WHAT YOU NEED TO DO -> Filter the entries, keeping every line with the string "while".

** Opening SOURCE DATA block **

(** * webrtc-vision: frame queue, ICE buffering, pending offer, remote detection

    A shallow embedding of the client-side control logic of the
    webrtc-vision front end ([utils/frameQueue.js] and the signaling /
    negotiation / detection-dispatch handlers of [App.js]).

    Conventions of the embedding.
    - JavaScript numbers that carry times, rates and durations are
      idealised as exact rationals ([Q]); counters and lengths are [nat].
      The frame interval, [1000 / targetFPS], is [Infinity] for a zero
      target rate and is kept as a [num].
    - Clock readings ([performance.now()]) and generated identifiers are
      inputs of the operation that reads them.
    - An [async] function is cut at its [await]: the part before it and
      the continuation after it are separate transitions, so that other
      events can be interleaved between them. *)

From Stdlib Require Import QArith Qminmax Qround Lqa.
From stdpp Require Import gmap strings list.

(** ** JavaScript numbers *)

(** [a < b] on numbers, as a boolean. *)
Definition Qltb (a b : Q) : bool := negb (Qle_bool b a).

(** A number that may be [Infinity]: the frame interval is [Infinity]
    when the target rate is zero. *)
Inductive num :=
| Finite (x : Q)
| Infinity.

(** [a / b] for a positive [a]. *)
Definition num_div (a b : Q) : num :=
  if Qeq_bool b 0 then Infinity else Finite (a / b).

(** [x * k] for a positive [k]. *)
Definition num_times (x : num) (k : Q) : num :=
  match x with
  | Finite x => Finite (x * k)
  | Infinity => Infinity
  end.

(** [a < b] as a boolean, and as a proposition. *)
Definition num_ltb (a b : num) : bool :=
  match a, b with
  | Finite x, Finite y => Qltb x y
  | Finite _, Infinity => true
  | Infinity, _ => false
  end.

Definition num_lt (a b : num) : Prop := num_ltb a b = true.

(** [Number(n)] for a count. *)
Definition Qnat (n : nat) : Q := inject_Z (Z.of_nat n).
(** One character on a well-formed monitor: [write] does not fail, and the
    monitor stays well formed, with its colours. *)
Lemma write_char_well_formed (c : char) (m : Monitor.t) :
  well_formed m ->
  exists m',
    write_char c m = (Done, m')
    /\ well_formed m'
    /\ foreground m' = foreground m /\ background m' = background m.
Proof.
  intros (Hgrid & Hnl & Hy & Hx).
  assert (Hnext : exists m1,
             next_line m = (Done, m1)
             /\ well_formed m1 /\ cursor_x m1 = 0%Z
             /\ foreground m1 = foreground m /\ background m1 = background m).
  { rewrite next_line_grid by apply Hgrid.
    destruct (cursor_y m + 1 <? rows)%Z eqn:E; eexists; (split; [reflexivity |]).
    - apply Z.ltb_lt in E.
      split; [| split; [reflexivity | split; reflexivity]].
      split; [exact Hgrid | split; [exact Hnl |]].
      cbn [set_cursor cursor_x cursor_y]. change cols with 80%Z. lia.
    - split; [| split; [reflexivity | split; reflexivity]].
      split; [apply scrolled_grid, Hgrid | split; [apply scrolled_no_newline, Hnl |]].
      cbn [set_cursor set_buffer cursor_x cursor_y].
      change cols with 80%Z. change rows with 40%Z. lia. }
  assert (Hput : forall m1, well_formed m1 -> (cursor_x m1 < cols)%Z ->
                            c <> newline ->
                            exists m',
                              put c m1 = (Done, m')
                              /\ well_formed m'
                              /\ foreground m' = foreground m1
                              /\ background m' = background m1).
  { intros m1 (Hg1 & Hn1 & Hy1 & Hx1) Hlt Hc.
    rewrite put_grid by (try assumption; lia).
    eexists. split; [reflexivity |]. split; [| split; reflexivity].
    unfold well_formed. cbn [set_cursor set_buffer buffer cursor_x cursor_y].
    split; [| split].
    - apply grid_update; [| exact Hg1].
      rewrite update_length. apply grid_row; [exact Hg1 |].
      change rows with 40%Z in *. lia.
    - apply Forall_update; [| exact Hn1].
      apply Forall_update; [exact Hc |].
      apply Forall_nth_default; [constructor | exact Hn1].
    - change rows with 40%Z in *. change cols with 80%Z in *. lia. }
  unfold write_char. destruct (N.eqb c newline) eqn:Ec.
  - destruct Hnext as (m1 & E1 & Hw & _ & Hf & Hb). exists m1. auto.
  - apply N.eqb_neq in Ec. destruct (cols <=? cursor_x m)%Z eqn:Ex.
    + destruct Hnext as (m1 & E1 & Hw & Hx1 & Hf & Hb). rewrite E1.
      destruct (Hput m1 Hw) as (m' & E' & Hw' & Hf' & Hb');
        [rewrite Hx1; reflexivity | exact Ec |].
      exists m'. split; [exact E' |]. split; [exact Hw' |]. split; congruence.
    + apply Z.leb_gt in Ex.
      apply Hput; [repeat split; try assumption; try apply Hgrid; lia | exact Ex | exact Ec].
Qed.
(** * btctoy.crypto: finite-field arithmetic, the secp256k1 point group,
      ECDSA signing and verification, DER and SEC encodings.

    A shallow embedding of [src/btctoy/crypto/__init__.py].  Python integers
    are [Z]; [bytes] are lists of [byte]; a method that can raise returns a
    [result]; the two [while] loops run on fuel.  The primality test
    [is_prime] and HMAC-SHA256 live outside the module and are taken as
    parameters of the development. *)

From Stdlib Require Import ZArith Znumtheory Zcong List Bool Lia.
From Stdlib Require Import Zmod.ZmodInv.
From coqutil Require Import Byte.
Import ListNotations.
Local Open Scope Z_scope.

(** ** Outcomes of a call *)

Inductive PyError : Type :=
| ValueError
| TypeError
| OverflowError
| IndexError
| SyntaxError
| AttributeError
| ZeroDivisionError.

(** [Ok v]: the call returned [v]; [Raise e]: it raised [e]; [OutOfFuel]:
    the loop budget of the model was used up before the call returned. *)
Inductive result (A : Type) : Type :=
| Ok (v : A)
| Raise (e : PyError)
| OutOfFuel.

Arguments Ok {A} v.
Arguments Raise {A} e.
Arguments OutOfFuel {A}.

Definition bind {A B : Type} (m : result A) (f : A -> result B) : result B :=
  match m with
  | Ok v => f v
  | Raise e => Raise e
  | OutOfFuel => OutOfFuel
  end.

Notation "x <- m ;; k" := (bind m (fun x => k))
  (at level 61, m at next level, right associativity).
Notation "' pat <- m ;; k" := (bind m (fun x => match x with pat => k end))
  (at level 61, pat pattern, m at next level, right associativity).

Definition returns {A : Type} (m : result A) : Prop := exists v, m = Ok v.

(** ** Python built-ins used by the module *)

(** [a % b] on integers: floored, sign of the divisor. *)
Definition py_mod (a b : Z) : result Z :=
  if b =? 0 then Raise ZeroDivisionError else Ok (a mod b).

Fixpoint pow_mod_pos (b : Z) (e : positive) (m : Z) : Z :=
  match e with
  | xH => b mod m
  | xO e' => let t := pow_mod_pos b e' m in (t * t) mod m
  | xI e' => let t := pow_mod_pos b e' m in ((t * t) mod m * b) mod m
  end.

(** [b ** e % m] for [0 <= e], by square and multiply. *)
Definition pow_mod (b e m : Z) : Z :=
  match e with
  | Zpos e' => pow_mod_pos b e' m
  | _ => 1 mod m
  end.
(** X3: the transaction id is a primary key.  Inserting under an id in
    use throws and leaves the table as it was.  Inserting under a new id
    appends one row with the given id, owner, amount, currency, status,
    method and line items and no payment reference; [getTransaction] then
    returns that row, every other id resolves as before, and a second
    insertion under the same id throws, whatever its fields. *)
Theorem createTransaction_primary_key id uid amount cur st pm cart ex w :
  fault env (dbCalls w) (CCreateTransaction id) = false ->
  (find_transaction id (transactions w) = None ->
   exists t w',
     createTransaction env id uid amount cur st pm cart ex w = (Ok t, w') /\
     transactions w' = transactions w ++ [t] /\
     (tx_id t = id /\ tx_userId t = uid /\ tx_amount t = amount /\
      tx_currency t = cur /\ tx_status t = st /\ tx_paymentMethod t = pm /\
      tx_products t = cart /\ tx_paymentId t = None) /\
     (fault env (dbCalls w') (CGetTransaction id) = false ->
      fst (getTransaction env id w') = Ok (Some t)) /\
     (forall other, other <> id ->
        find_transaction other (transactions w') = find_transaction other (transactions w)) /\
     (forall uid2 amount2 cur2 st2 pm2 cart2 ex2,
        exists e w'',
          createTransaction env id uid2 amount2 cur2 st2 pm2 cart2 ex2 w' = (Thrown e, w'') /\
          transactions w'' = transactions w')) /\
  (find_transaction id (transactions w) <> None ->
   exists e w',
     createTransaction env id uid amount cur st pm cart ex w = (Thrown e, w') /\
     transactions w' = transactions w).
Proof.
  intros Hf. unfold createTransaction at 1 3. rewrite !db_run, Hf. world_simpl. split.
  - intros Hnone. rewrite Hnone. eexists. eexists. split; [reflexivity|].
    world_simpl. split; [reflexivity|]. split; [repeat split|].
    assert (Hfound : forall t,
      find_transaction id (transactions w ++ [t]) =
      if (tx_id t =? id)%string then Some t else None).
    { intros t. rewrite find_transaction_app, Hnone. reflexivity. }
    split; [|split].
    + intros Hg. unfold getTransaction. rewrite db_run. world_simpl.
      world_simpl in Hg. rewrite Hg. monad_norm. world_simpl.
      rewrite Hfound. cbn [tx_id]. rewrite String.eqb_refl. reflexivity.
    + intros other Hne. rewrite find_transaction_app.
      destruct (find_transaction other (transactions w)); [reflexivity|].
      unfold find_transaction. cbn [find tx_id].
      destruct (id =? other)%string eqn:E; [|reflexivity].
      apply String.eqb_eq in E. congruence.
    + intros uid2 amount2 cur2 st2 pm2 cart2 ex2. clear Hf.
      unfold createTransaction. rewrite db_run.
      destruct (fault env _ _); [do 2 eexists; split; reflexivity|].
      world_simpl. rewrite Hfound. cbn [tx_id]. rewrite String.eqb_refl.
      do 2 eexists. split; reflexivity.
  - intros Hsome. destruct (find_transaction id (transactions w)); [|congruence].
    do 2 eexists. split; reflexivity.
Qed.
Lemma initial_tracked : tracked initial.
Proof.
  split; [|split]; simpl.
  - intros l Hl. by apply not_elem_of_nil in Hl.
  - constructor.
  - intros l Hl. by apply not_elem_of_nil in Hl.
Qed.

Lemma tracked_for_single (directoryKey : string) (p : Provider) :
  tracked_for directoryKey p → length (loads_for directoryKey p) ≤ 1.
Proof.
  intros (Hreg & Hnd & _). unfold loads_for.
  destruct (loadInFlightByDirectory p !! directoryKey) as [id|] eqn:Hfl.
  - apply (at_most_one_for_key directoryKey id); [|exact Hnd].
    intros l Hl Hk. specialize (Hreg l Hl Hk). congruence.
  - rewrite filter_nil_of_none; [simpl; lia|].
    intros l Hl. apply String.eqb_neq. intros Hk.
    specialize (Hreg l Hl Hk). congruence.
Qed.

(** One turn of the event loop keeps the loads of a directory tracked,
    unless it is a [refresh()] while a load of that directory is
    outstanding. *)
Lemma step_tracked_for (directoryKey : string) (i : Input) (p : Provider) :
  tracked_for directoryKey p →
  (i = Refresh → loads_for directoryKey p = []) →
  tracked_for directoryKey (step i p).
Proof.
  intros (Hreg & Hnd & Hlt) Hidle. destruct i as [element| |id r|timer]; simpl.
  - unfold getChildren. cbn [visibleItemsByDirectory].
    destruct (visibleItemsByDirectory p !! _); [done|].
    unfold startAnimatedLoad. cbn [loadInFlightByDirectory fresh snd].
    destruct (loadInFlightByDirectory p !! Uri_toString (directoryUri_of element)) eqn:Hfl;
      [done|].
    split; [|split]; cbn [outstanding loadInFlightByDirectory fresh].
    + intros l Hl Hk. apply elem_of_app in Hl as [Hl|Hl].
      * rewrite lookup_insert_ne; [auto|]. intros Hk'.
        specialize (Hreg l Hl Hk). rewrite <- Hk', Hfl in Hreg. discriminate.
      * apply list_elem_of_singleton in Hl as ->. simpl in Hk. rewrite Hk.
        simpl. apply lookup_insert_eq.
    + rewrite fmap_app. apply NoDup_app. split; [exact Hnd|]. split.
      * intros id Hid Hid'. apply list_elem_of_singleton in Hid'. simpl in Hid'. subst id.
        apply list_elem_of_fmap in Hid as (l & Hl & Hin). specialize (Hlt l Hin). lia.
      * simpl. apply NoDup_singleton.
    + intros l Hl. apply elem_of_app in Hl as [Hl|Hl]; [specialize (Hlt l Hl); lia|].
      apply list_elem_of_singleton in Hl as ->. simpl. lia.
  - unfold refresh, tracked_for. cbn [outstanding loadInFlightByDirectory fresh].
    split; [|split; [exact Hnd|exact Hlt]].
    intros l Hl Hk. exfalso.
    assert (Hin : l ∈ loads_for directoryKey p).
    { unfold loads_for. apply list_elem_of_In, List.filter_In.
      split; [by apply list_elem_of_In|]. by apply String.eqb_eq. }
    rewrite (Hidle eq_refl) in Hin. by apply not_elem_of_nil in Hin.
  - destruct (List.find _ (outstanding p)) as [l|] eqn:Hfind; [|done].
    apply find_load_Some in Hfind as [Hin Hid].
    destruct (settle_loads l r (remove_load id p)) as (Ho & Hf & Hn).
    unfold tracked_for. rewrite Ho, Hf.
    cbn [outstanding loadInFlightByDirectory fresh remove_load] in *.
    assert (Hsub : ∀ l', l' ∈ List.filter (fun l => negb (load_id l =? id)) (outstanding p) →
                         l' ∈ outstanding p ∧ load_id l' ≠ id).
    { intros l' Hl'. apply list_elem_of_In, List.filter_In in Hl' as [Hl' Hne].
      split; [by apply list_elem_of_In|].
      apply negb_true_iff, Nat.eqb_neq in Hne. exact Hne. }
    split; [|split].
    + intros l' Hl' Hk. destruct (Hsub l' Hl') as [Hl'in Hne].
      rewrite lookup_delete_ne; [auto|]. intros Hk'.
      pose proof (Hreg l Hin Hk') as H1. pose proof (Hreg l' Hl'in Hk) as H2.
      congruence.
    + clear -Hnd. induction (outstanding p) as [|a ls IH]; simpl; [constructor|].
      apply NoDup_cons in Hnd as [Ha Hnd].
      destruct (negb (load_id a =? id)); simpl; [|auto].
      apply NoDup_cons. split; [|auto].
      intros Hin. apply Ha. apply list_elem_of_fmap in Hin as (l' & Hl' & Hin).
      apply list_elem_of_fmap. exists l'. split; [exact Hl'|].
      apply list_elem_of_In, List.filter_In in Hin as [Hin _]. by apply list_elem_of_In.
    + intros l' Hl'. destruct (Hsub l' Hl') as [Hl'in _]. specialize (Hlt l' Hl'in). lia.
  - destruct (List.find _ (scheduled p)) as [rv|]; [|done].
    destruct (revealNextItems_loads (reveal_key rv) (reveal_element rv) (remove_timer timer p))
      as (Ho & Hf & Hn).
    unfold tracked_for. rewrite Ho, Hf.
    cbn [outstanding loadInFlightByDirectory fresh remove_timer] in *.
    split; [exact Hreg|]. split; [exact Hnd|].
    intros l Hl. specialize (Hlt l Hl). lia.
Qed.
(** * Streaming response consumption engine

    A shallow embedding of the streaming chat client
    ([src/lib/streaming-client.ts]: [StreamingChatClient], its frame
    decoder [processStream], its dispatcher [handleEvent], [abort] and
    [isStreaming]) and of the chat view that drives it
    ([ChatInterface]: [useTokenBatcher], [handleSubmit] and the
    session-guarded handlers it passes to [streamMessage]).

    JavaScript strings are sequences of UTF-16 code units, bytes are
    [Byte.byte], the session counter is a JavaScript number restricted to
    the values an incrementing counter started at 0 can take. *)

From Stdlib Require Import List NArith ZArith Bool Lia.
From Stdlib Require Import Strings.String Strings.Ascii Strings.Byte Floats.
Import ListNotations.

Set Implicit Arguments.

(* ================================================================== *)
(** ** JavaScript strings *)
(* ================================================================== *)

Module JsString.

(** A UTF-16 code unit, [0 <= c < 65536]. *)
Definition char16 := N.

(** A JavaScript string value. *)
Definition jsstring := list char16.

(** An ASCII literal of the source, as a JavaScript string. *)
Fixpoint str (s : string) : jsstring :=
  match s with
  | EmptyString => []
  | String a s' => N_of_ascii a :: str s'
  end.

Definition LF : char16 := 10%N.
Definition COLON : char16 := 58%N.

Fixpoint eqb (a b : jsstring) : bool :=
  match a, b with
  | [], [] => true
  | x :: a', y :: b' => N.eqb x y && eqb a' b'
  | _, _ => false
  end.

(** [s.startsWith(p)] *)
Fixpoint startsWith (p s : jsstring) : bool :=
  match p, s with
  | [], _ => true
  | x :: p', y :: s' => N.eqb x y && startsWith p' s'
  | _ :: _, [] => false
  end.

(** [s.substring(n)] for [n] a non-negative integer. *)
Definition substring (n : nat) (s : jsstring) : jsstring := skipn n s.

(** ECMAScript WhiteSpace and LineTerminator code points, the characters
    [String.prototype.trim] strips. All of them lie in the Basic
    Multilingual Plane, so the test is per code unit. *)
Definition isStripped (c : char16) : bool :=
  (N.leb 9 c && N.leb c 13)            (* TAB, LF, VT, FF, CR *)
  || N.eqb c 32                         (* SP *)
  || N.eqb c 160                        (* NBSP *)
  || N.eqb c 5760                       (* U+1680 *)
  || (N.leb 8192 c && N.leb c 8202)     (* U+2000 .. U+200A *)
  || N.eqb c 8232 || N.eqb c 8233       (* LS, PS *)
  || N.eqb c 8239                       (* U+202F *)
  || N.eqb c 8287                       (* U+205F *)
  || N.eqb c 12288                      (* U+3000 *)
  || N.eqb c 65279.                     (* ZWNBSP / BOM *)

Fixpoint trimStart (s : jsstring) : jsstring :=
  match s with
  | c :: s' => if isStripped c then trimStart s' else s
  | [] => []
  end.

(** [s.trim()] *)
Definition trim (s : jsstring) : jsstring :=
  rev (trimStart (rev (trimStart s))).

(** JavaScript truthiness of a string: non-empty. *)
Definition truthy (s : jsstring) : bool :=
  match s with [] => false | _ :: _ => true end.

(** Puts [c] in front of the first piece of a split. *)
Definition consHead (c : char16) (parts : list jsstring) : list jsstring :=
  match parts with
  | p :: ps => (c :: p) :: ps
  | [] => [[c]]
  end.

(** [s.split('\n\n')]: the pieces between the leftmost, non-overlapping
    occurrences of two consecutive line feeds. Never empty: a string with
    no separator splits into itself. *)
Fixpoint splitBlank (s : jsstring) : list jsstring :=
  match s with
  | [] => [[]]
  | c :: s' =>
      match s' with
      | c' :: s'' =>
          if N.eqb c LF && N.eqb c' LF then [] :: splitBlank s''
          else consHead c (splitBlank s')
      | [] => [[c]]
      end
  end.

(** [s.split('\n')] *)
Fixpoint splitLines (s : jsstring) : list jsstring :=
  match s with
  | [] => [[]]
  | c :: s' =>
      if N.eqb c LF then [] :: splitLines s'
      else consHead c (splitLines s')
  end.

(** [const last = parts.pop() || ''] together with what [pop] leaves in
    the array. *)
Fixpoint pop (parts : list jsstring) : list jsstring * jsstring :=
  match parts with
  | [] => ([], [])
  | [p] => ([], p)
  | p :: ps => let (init, l) := pop ps in (p :: init, l)
  end.

End JsString.
Import JsString.

(* ================================================================== *)
(** ** [TextDecoder]: incremental UTF-8 decoding *)
(* ================================================================== *)

(** [new TextDecoder()] and [decoder.decode(value, { stream: true })],
    after the Encoding Standard: the UTF-8 decoder's handler run byte by
    byte, its output stripped of one leading byte order mark and
    written as UTF-16 code units. The decoder keeps its state between
    calls, and the source never makes the final, flushing call. *)
Module TextDecoder.

Record Utf8 := {
  code_point : N;
  bytes_seen : N;
  bytes_needed : N;
  lower_boundary : N;
  upper_boundary : N
}.

Definition utf8_initial : Utf8 :=
  {| code_point := 0; bytes_seen := 0; bytes_needed := 0;
     lower_boundary := 128; upper_boundary := 191 |}.

Definition REPLACEMENT : N := 65533.

Definition between (lo hi b : N) : bool := N.leb lo b && N.leb b hi.
(** * blog-source: a static site generator (main.go)

    The build pipeline of [main.go] as a shallow embedding: Go slices as lists
    indexed with stdpp's lookup and insert, the file system as a finite map
    from paths to nodes, the third-party libraries (front-matter parser,
    Markdown renderer, HTML templates) as operations of a section, and
    [sort.Slice] of Go's standard library as the pattern-defeating quicksort
    it runs. The front-matter parser is also given as the line reader it
    is, with its decoders as operations, for the split of a post into
    metadata and body. *)

From stdpp Require Import base option list strings gmap sorting.
From Stdlib Require Import ZArith NArith Lia ZifyNat Ascii.

Open Scope nat_scope.

(** ** Loops

    [for i := lo; i < lo + n; i++ { body }] and
    [for i := n - 1; i >= 0; i-- { body }] over a state [St]; the body may
    panic ([None]). *)

Fixpoint for_up {St : Type} (n i : nat) (body : nat → St → option St) (s : St)
  : option St :=
  match n with
  | 0 => Some s
  | S n' => s' ← body i s; for_up n' (S i) body s'
  end.

Fixpoint for_down {St : Type} (n : nat) (body : nat → St → option St) (s : St)
  : option St :=
  match n with
  | 0 => Some s
  | S i => s' ← body i s; for_down i body s'
  end.

(** [for i <= j && p(i) { i++ }]; the result is the final [i]. *)
Fixpoint skip_up (fuel : nat) (p : nat → option bool) (i j : nat) : option nat :=
  match fuel with
  | 0 => None
  | S f =>
      if decide (i ≤ j) then
        c ← p i; if c : bool then skip_up f p (S i) j else Some i
      else Some i
  end.
(** [datetime.strptime(s, "%Y-%m-%d")]: the text must match the format from
    its first character, nothing may remain after the match, and the fields
    must form a date.  Every failure is a [ValueError]. *)
Definition strptime (s : string) : Py.exn + ymd :=
  let no_match := inl (Py.ValueError "time data does not match format '%Y-%m-%d'") in
  match match_Y s with
  | None => no_match
  | Some (y, s1) =>
      match expect_dash s1 with
      | None => no_match
      | Some s2 =>
          match match_m s2 with
          | None => no_match
          | Some (m, s3) =>
              match expect_dash s3 with
              | None => no_match
              | Some s4 =>
                  match match_d s4 with
                  | None => no_match
                  | Some (d, s5) =>
                      if Py.truthy s5 then inl (Py.ValueError "unconverted data remains")
                      else if check_date_fields y m d
                      then inr {| year := y; month := m; day := d |}
                      else inl (Py.ValueError "day is out of range for month")
                  end
              end
          end
      end
  end.

End Calendar.

(** ** The fragment of SQL the statements use *)

Module Sql.

(** [CURRENT_TIMESTAMP], as a clock reading. *)
Definition timestamp : Type := Z.

(** Comparison of [TEXT] values (BINARY collation). *)
Definition text_le (a b : string) : bool := String.leb a b.
Definition text_lt (a b : string) : bool := String.ltb a b.

Section OrderBy.
Context {A : Type} (leb : A -> A -> bool).

Fixpoint insert_row (x : A) (l : list A) : list A :=
  match l with
  | [] => [x]
  | y :: l' => if leb x y then x :: l else y :: insert_row x l'
  end.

** Closing SOURCE DATA block **

SOLUTION TO THIS PROBLEM ->
    [result]; the two [while] loops run on fuel.  The primality test
    unless it is a [refresh()] while a load of that directory is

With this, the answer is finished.